[GIVEN DATA — start]

(** * Non-transitive dice game: the fair-random protocol and round resolution

    A shallow embedding of the two program texts of the repository,

      - [src/app.js]            (modules [App] below), and
      - [src/unnamed/part_000]  (module [Part000] below),

    together with the parts of the JavaScript and Node.js runtime they call.
    Functions keep the names they have in the source.  Code that is the same,
    character for character, in both files is embedded once, before the two
    modules. *)

From Stdlib Require Import ZArith List String Ascii Bool Lia.
From Stdlib Require Import DecimalString.
From Stdlib Require DecimalPos.
Import ListNotations.

Local Open Scope string_scope.
Local Open Scope Z_scope.

(* ================================================================== *)
(** * The JavaScript values the program computes with                  *)
(* ================================================================== *)

(** A JavaScript number as [Number(...)] may produce it from a command-line
    argument.  The program only ever asks two things of such a number:
    [Number.isInteger(x)] and, for an integer, [x < 1]; so an integer carries
    its value and everything else ([NaN], the infinities, a finite number
    with a fractional part) is one case. *)
Inductive number : Type :=
| Int (z : Z)
| NonInt.

(** [Number.isInteger(x)] *)
Definition Number_isInteger (x : number) : bool :=
  match x with
  | Int _ => true
  | NonInt => false
  end.

(** The [%] operator on integers with a non-zero right operand: the result
    takes the sign of the dividend (truncated division), as [Z.rem] does. *)
Definition js_rem (a b : Z) : Z := Z.rem a b.

(** [a[i]] for an array [a] and an integer [i]: [undefined] (here [None])
    outside [0 .. a.length - 1], also for a negative [i]. *)
Definition array_get {A : Type} (a : list A) (i : Z) : option A :=
  if i <? 0 then None else nth_error a (Z.to_nat i).

(** [a.find(p)]: the first element, in index order, that satisfies [p];
    [undefined] (here [None]) when there is none. *)
Definition array_find {A : Type} (p : A -> bool) (a : list A) : option A :=
  List.find p a.

(** [String(z)] / [z.toString()] / [`${z}`] for an integer [z]: its decimal
    numeral, with a leading [-] when negative.  This is what JavaScript
    writes for a safe integer, one below 2^53 in absolute value; above, it
    rounds the digits, and from 10^21 on it writes an exponent.  The keys,
    the house's numbers, the numbers accepted from the user, the indices
    and the scores of a game are safe integers; the face of a die need not
    be, and what is stated below about a printed face is stated for dice
    whose faces are ([safe_faces]). *)
Definition toString (z : Z) : string :=
  NilZero.string_of_int (Z.to_int z).

(** [`${v}`] for a value that is an integer or [undefined]. *)
Definition show (v : option Z) : string :=
  match v with
  | Some z => toString z
  | None => "undefined"
  end.

(** [a.join(',')] on an array of integers. *)
Definition join (sep : string) (a : list Z) : string :=
  String.concat sep (map toString a).

(** [s.split(c)] for a one-character separator [c].  The result is never
    empty: [''.split(',')] is [['']]. *)
Fixpoint split (sep : ascii) (s : string) : list string :=
  match s with
  | EmptyString => [EmptyString]
  | String c s' =>
      if Ascii.eqb c sep then EmptyString :: split sep s'
      else match split sep s' with
           | piece :: pieces => String c piece :: pieces
           | [] => [String c EmptyString]
           end
  end.

(** ** [parseInt(s)] without a radix argument

    A string is a sequence of code units below 256.  The result is an
    integer or [NaN] (here [None]).  The integer is kept exact; the program
    only compares it with small constants, which rounding to a double never
    changes. *)

(** White space that [parseInt] skips: TAB, LF, VT, FF, CR, SP, NBSP. *)
Definition is_white (c : ascii) : bool :=
  let n := nat_of_ascii c in
  ((9 <=? n) && (n <=? 13) || (n =? 32) || (n =? 160))%nat.
Lemma scan_step_mentions (s : Scan) (tok : Tagged) :
  let Q := fun v : list str => v <> [] /\ Forall (fun m => m <> []) v in
  w tok <> [] ->
  Forall (fun kv => Q (snd kv)) (entities s) /\
  Forall (fun m => m <> []) (entityBuffer s) ->
  Forall (fun kv => Q (snd kv)) (entities (scan_step s tok)) /\
  Forall (fun m => m <> []) (entityBuffer (scan_step s tok)).
Proof.
  intros Q Hw [He Hb].
  pose proof (save_if_buffered_mentions s He Hb) as Hs.
  pose proof (save_if_buffered_buffer s) as Hsb.
  unfold scan_step. destruct (str_eqb (t tok) tag_O); cbn [negb].
  - cbn. rewrite Hsb. split; [exact Hs | constructor].
  - destruct (key_eqb (Some (t tok)) (prevEntity s)); cbn [negb]; cbn.
    + split; [exact He|]. apply Forall_app. split; [exact Hb|].
      constructor; [exact Hw | constructor].
    + rewrite Hsb. split; [exact Hs|].
      constructor; [exact Hw | constructor].
Qed.

(** X6. Every category of the map [parse] returns has at least one
    mention, and no mention is the empty string. *)
Theorem parse_mentions_nonempty (line : str) :
  Forall (fun kv => snd kv <> [] /\ Forall (fun m => m <> []) (snd kv))
         (parse line).
Proof.
  unfold parse, scan.
  assert (H : forall toks s,
             Forall (fun tok => w tok <> []) toks ->
             Forall (fun kv => snd kv <> [] /\
                               Forall (fun m => m <> []) (snd kv))
                    (entities s) /\
             Forall (fun m => m <> []) (entityBuffer s) ->
             Forall (fun kv => snd kv <> [] /\
                               Forall (fun m => m <> []) (snd kv))
                    (entities (fold_left scan_step toks s)) /\
             Forall (fun m => m <> [])
                    (entityBuffer (fold_left scan_step toks s))).
  { induction toks as [|tok toks IH]; intros s Ht Hs; simpl; [exact Hs|].
    inversion Ht; subst. apply IH; [assumption|].
    apply scan_step_mentions; assumption. }
  destruct (H (tagged_of line) scan_init (tagged_of_surfaces line))
    as [He Hb].
  { split; constructor. }
  unfold finish.
  destruct (entityBuffer (fold_left scan_step (tagged_of line) scan_init))
    as [|x b] eqn:E; [exact He|].
  cbn [length Nat.ltb Nat.leb].
  apply (map_set_values
           (fun v => v <> [] /\ Forall (fun m => m <> []) v));
    [|exact He].
  split; [discriminate | exact Hb].
Qed.

(** ** The budget of a text and the count of its echo *)

Lemma parts0_surface (x u : str) :
  forallb (fun c => negb (char_eqb c slash)) x = true ->
  parts0 (x ++ slash :: u) = x.
Proof.
  unfold parts0. induction x as [|c x IH]; simpl.
  - intros _. reflexivity.
  - rewrite andb_true_iff. intros [-> H]. rewrite (IH H). reflexivity.
Qed.
(** * SimpleML_EA: the poll / parse / normalize / execute cycle

    A shallow embedding of [SimpleML_EA.mq5]: the text scanner
    [ParseSingleTrade] and the timer handler [OnTimer], over the string
    builtins of the terminal they call. *)

From Stdlib Require Import String.
From Stdlib Require Import List ZArith Lia Bool Ascii QArith.
Import ListNotations.
Open Scope Z_scope.

(** ** Terminal strings and the string builtins used by the expert *)

Module MQL.

(** A terminal string is a sequence of characters; positions are [int]s,
    kept as [Z].  Every position the expert computes is at most the length
    of the payload plus nine, far below [2^31], so no wrap-around is
    involved. *)
Definition mstring : Type := list ascii.

Definition str (s : String.string) : mstring := String.list_ascii_of_string s.
Arguments str s%_string.

(** The double-quote character (code 34), escaped in the literals of the
    source. *)
Definition dquote : ascii := ascii_of_nat 34.

Fixpoint starts_with (m s : mstring) : bool :=
  match m, s with
  | [], _ => true
  | _ :: _, [] => false
  | a :: m', b :: s' => Ascii.eqb a b && starts_with m' s'
  end.

(** Index of the first suffix of [s] that starts with [m], counting the
    head of [s] as index [i]. *)
Fixpoint find_first (m s : mstring) (i : nat) {struct s} : option nat :=
  if starts_with m s then Some i
  else match s with
       | [] => None
       | _ :: s' => find_first m s' (S i)
       end.

(** [StringFind(s, m, start_pos)]: position of the first occurrence of [m]
    in [s] at or after [start_pos], or [-1]. *)
Definition StringFind (s m : mstring) (start_pos : Z) : Z :=
  match find_first m (skipn (Z.to_nat start_pos) s) (Z.to_nat start_pos) with
  | Some i => Z.of_nat i
  | None => -1
  end.

(** [StringSubstr(s, start_pos, length)]: at most [length] characters from
    [start_pos]; a negative [length] takes the rest of the string. *)
Definition StringSubstr (s : mstring) (start_pos length : Z) : mstring :=
  let rest := skipn (Z.to_nat start_pos) s in
  if length <? 0 then rest else firstn (Z.to_nat length) rest.

(** Characters cut by the trimming builtins: space, tab, line feed,
    carriage return. *)
Definition is_blank (c : ascii) : bool :=
  let n := nat_of_ascii c in
  (n =? 32)%nat || (n =? 9)%nat || (n =? 10)%nat || (n =? 13)%nat.

Fixpoint StringTrimLeft (s : mstring) : mstring :=
  match s with
  | [] => []
  | c :: s' => if is_blank c then StringTrimLeft s' else s
  end.

Definition StringTrimRight (s : mstring) : mstring :=
  rev (StringTrimLeft (rev s)).

(** [CharArrayToString(result)]: the bytes up to the end of the array or
    the first terminating zero. *)
Fixpoint CharArrayToString (a : list ascii) : mstring :=
  match a with
  | [] => []
  | c :: a' => if Ascii.eqb c zero then [] else c :: CharArrayToString a'
  end.

End MQL.
Import MQL.

(** ** The expert *)

(** Early [return false] of the scanner. *)
Notation "x <- c ;; k" :=
  (match c with Some x => k | None => None end)
  (at level 61, c at next level, right associativity).
Notation "' p <- c ;; k" :=
  (match c with Some p => k | None => None end)
  (at level 61, p pattern, c at next level, right associativity).

(** The six recognized fields, in the order the scanner reads them. *)
Inductive Field : Type :=
  FSymbol | FEntry | FSl | FTp | FLot | FIsBuy.

Definition field_name (f : Field) : String.string :=
  match f with
  | FSymbol => "symbol"
  | FEntry => "entry_price"
  | FSl => "sl_price"
  | FTp => "tp_price"
  | FLot => "lot_size"
  | FIsBuy => "is_buy"
  end%string.

(** The search key of a field: its name between double quotes, followed by
    a colon. *)
Definition key (f : Field) : mstring :=
  dquote :: str (field_name f) ++ [dquote; ":"%char].
Arguments key : simpl never.

Section Expert.

(** The terminal's [double] and the two numeric builtins the expert calls;
    both are total: neither has a failure result. *)
Variable double : Type.
Variable StringToDouble : mstring -> double.
Variable NormalizeDouble : double -> Z -> double.
(** The namespace [g] after the body has run, [ld] and [ll] being what the
    import system does for the two siblings and [vd], [vl] what it finds
    under the imported names. *)
Definition package_namespace (doc : string) (b : value) (ld ll : loaded)
    (vd vl : value) (g : namespace) : namespace :=
  <["__all__" := VList [VStr "LightningModule"; VStr "data_loader"]]>
    (<["LightningModule" := vl]>
      (on_importer ll
        (<["data_loader" := vd]>
          (on_importer ld
            (<["__doc__" := VStr doc]> (with_builtins b g)))))).

(** A run in which [.decorators] is loaded already, so that the import
    sets nothing on the package, and [.lightning] is loaded by the import,
    reads an environment variable and imports a further submodule of the
    package, [hooks]. *)
Definition lightning_loads_hooks : import_system := λ m,
  if decide (m = decorators_name) then
    Ok {| attribute := import_name
            {[ "data_loader" := VFunction "pytorch_lightning.core.decorators.data_loader" ]};
          public_names := import_star
            {[ "data_loader" := VFunction "pytorch_lightning.core.decorators.data_loader" ]};
          load_events := [];
          on_importer := λ g, g |}
  else if decide (m = lightning_name) then
    Ok {| attribute := import_name
            {[ "LightningModule" := VClass "pytorch_lightning.core.lightning.LightningModule" ]};
          public_names := import_star
            {[ "LightningModule" := VClass "pytorch_lightning.core.lightning.LightningModule" ]};
          load_events := [EvGetenv "PATH"];
          on_importer := λ g,
            <["lightning" := VModule lightning_name]>
              (<["hooks" := VModule ["pytorch_lightning"; "core"; "hooks"]]> g) |}
  else Raise (ModuleNotFoundError m).

(** An import system in which [.decorators] is found and raises while it
    loads. *)
Definition decorators_raises : import_system := λ m,
  if decide (m = decorators_name) then Raise (ModuleNotFoundError ["torch"])
  else of_loader siblings_spec core m.

(** ** The parsed file *)

Lemma source_tail_parses :
  parse_lines source_tail =
    Some [ Blank;
           Simple (ImportFrom 1 ["decorators"] [Alias "data_loader" None]);
           Simple (ImportFrom 1 ["lightning"] [Alias "LightningModule" None]);
           Blank;
           Simple (Assign "__all__"
                     (List [Constant "LightningModule"; Constant "data_loader"]));
           Blank ].
Proof. vm_compute. reflexivity. Qed.
(** The blocks that follow a block just marked free: the header of the
    first one already says that its predecessor is free; after it the heap
    is regular. *)
Definition blocks_tail (m : memory) (a : Z) (l2 : list (Z * bool)) : Prop :=
  match l2 with
  | [] => True
  | (nsz, nal) :: r =>
      32 <= nsz /\ nsz mod 16 = 0 /\
      load64 m a = pack nsz nal false /\
      blocks m (a + nsz) nal r
  end.

(** The state in which [coalesce_block] is called on the block at
    [heap_start s + total l1]: the block, of size [sz], has just been
    written free and is in no list; [l1] are the blocks before it and [l2]
    the blocks after it. *)
Record pre_coalesce (s : state) (l1 : list (Z * bool)) (sz : Z)
       (l2 : list (Z * bool)) (ls : nat -> list Z) : Prop := mk_pre_coalesce {
  pc_lo : 0 < heap_lo s /\ heap_lo s mod 16 = 0;
  pc_start : heap_start s = heap_lo s + 8;
  pc_brk : brk s = heap_start s + total (l1 ++ (sz, false) :: l2) + 8;
  pc_max : brk s <= mem_max s /\ mem_max s < two64;
  pc_pro : load s (heap_lo s) = pack 0 true true;
  pc_l1 : blocks (mem s) (heap_start s) true l1;
  pc_sz : 32 <= sz /\ sz mod 16 = 0;
  pc_hdr : load s (heap_start s + total l1) = pack sz false (last_alloc true l1);
  pc_ftr : load s (heap_start s + total l1 + sz - 8) =
           pack sz false (last_alloc true l1);
  pc_l2 : blocks_tail (mem s) (heap_start s + total l1 + sz) l2;
  pc_epi : load s (brk s - 8) = pack 0 true (last_alloc false l2);
  pc_lists : lists_inv s
               (fun y sz' => free_in (heap_start s) l1 y sz' \/
                             free_in (heap_start s + total l1 + sz) l2 y sz') ls
}.

Arguments pc_lo {s l1 sz l2 ls}.
Arguments pc_start {s l1 sz l2 ls}.
Arguments pc_brk {s l1 sz l2 ls}.
Arguments pc_max {s l1 sz l2 ls}.
Arguments pc_pro {s l1 sz l2 ls}.
Arguments pc_l1 {s l1 sz l2 ls}.
Arguments pc_sz {s l1 sz l2 ls}.
Arguments pc_hdr {s l1 sz l2 ls}.
Arguments pc_ftr {s l1 sz l2 ls}.
Arguments pc_l2 {s l1 sz l2 ls}.
Arguments pc_epi {s l1 sz l2 ls}.
Arguments pc_lists {s l1 sz l2 ls}.

(** The result of [coalesce_block]: the heap is regular again, with one
    free block, at [b'] and of size [sz'], between the blocks [la] and
    [lb]; this block is in no list yet. *)
Record post_coalesce (s : state) (b' : Z) (la : list (Z * bool)) (sz' : Z)
       (lb : list (Z * bool)) (ls : nat -> list Z) : Prop := mk_post_coalesce {
  qc_heap : heap_ok s (la ++ (sz', false) :: lb);
  qc_addr : b' = heap_start s + total la;
  qc_lists : lists_inv s
               (fun y sz0 => free_in (heap_start s) la y sz0 \/
                             free_in (b' + sz') lb y sz0) ls
}.

Arguments qc_heap {s b' la sz' lb ls}.
Arguments qc_addr {s b' la sz' lb ls}.
Arguments qc_lists {s b' la sz' lb ls}.

(** The allocated blocks of two heaps laid out from [a] are the same. *)
Definition same_allocated (a : Z) (bs bs' : list (Z * bool)) : Prop :=
  forall x sz, In (x, sz, true) (layout a bs') <-> In (x, sz, true) (layout a bs).

Arguments pack : simpl never.
Arguments load64 : simpl never.
Arguments store64 : simpl never.
Arguments extract_size : simpl never.
Arguments extract_alloc : simpl never.
Arguments extract_prev_alloc : simpl never.
Arguments find_index : simpl never.

(** The fixed memlib fields of two states agree (the break may differ). *)
Definition same_base (s s' : state) : Prop :=
  heap_lo s' = heap_lo s /\ mem_max s' = mem_max s /\ heap_start s' = heap_start s.

(** ** Sequences of public calls

    The pointers handed out and not yet freed are kept in a list beside the
    state. *)

(** A machine on which the allocator has not run: the heap of memlib is
    empty, begins at a 16-byte aligned address above 0 and ends below
    [2^64]. *)
Definition fresh (s : state) : Prop :=
  brk s = heap_lo s /\ 0 < heap_lo s /\ heap_lo s mod 16 = 0 /\ mem_max s < two64.

Definition after_malloc (L : list Z) (p : Z) : list Z :=
  if p =? NULL then L else p :: L.

Definition after_free (L : list Z) (p : Z) : list Z := remove Z.eq_dec p L.

Definition after_realloc (L : list Z) (p n q : Z) : list Z :=
  if n =? 0 then after_free L p
  else if p =? NULL then after_malloc L q
  else if q =? NULL then L
  else q :: after_free L p.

[GIVEN DATA — finish]

> [ASSIGNMENT]
Restate verbatim all lines from the start of the data through the line containing "(** A JavaScript", with both ends kept.

> [EXERCISE RESPONSE]
(** * Non-transitive dice game: the fair-random protocol and round resolution

    A shallow embedding of the two program texts of the repository,

      - [src/app.js]            (modules [App] below), and
      - [src/unnamed/part_000]  (module [Part000] below),

    together with the parts of the JavaScript and Node.js runtime they call.
    Functions keep the names they have in the source.  Code that is the same,
    character for character, in both files is embedded once, before the two
    modules. *)

From Stdlib Require Import ZArith List String Ascii Bool Lia.
From Stdlib Require Import DecimalString.
From Stdlib Require DecimalPos.
Import ListNotations.

Local Open Scope string_scope.
Local Open Scope Z_scope.

(* ================================================================== *)
(** * The JavaScript values the program computes with                  *)
(* ================================================================== *)

(** A JavaScript number as [Number(...)] may produce it from a command-line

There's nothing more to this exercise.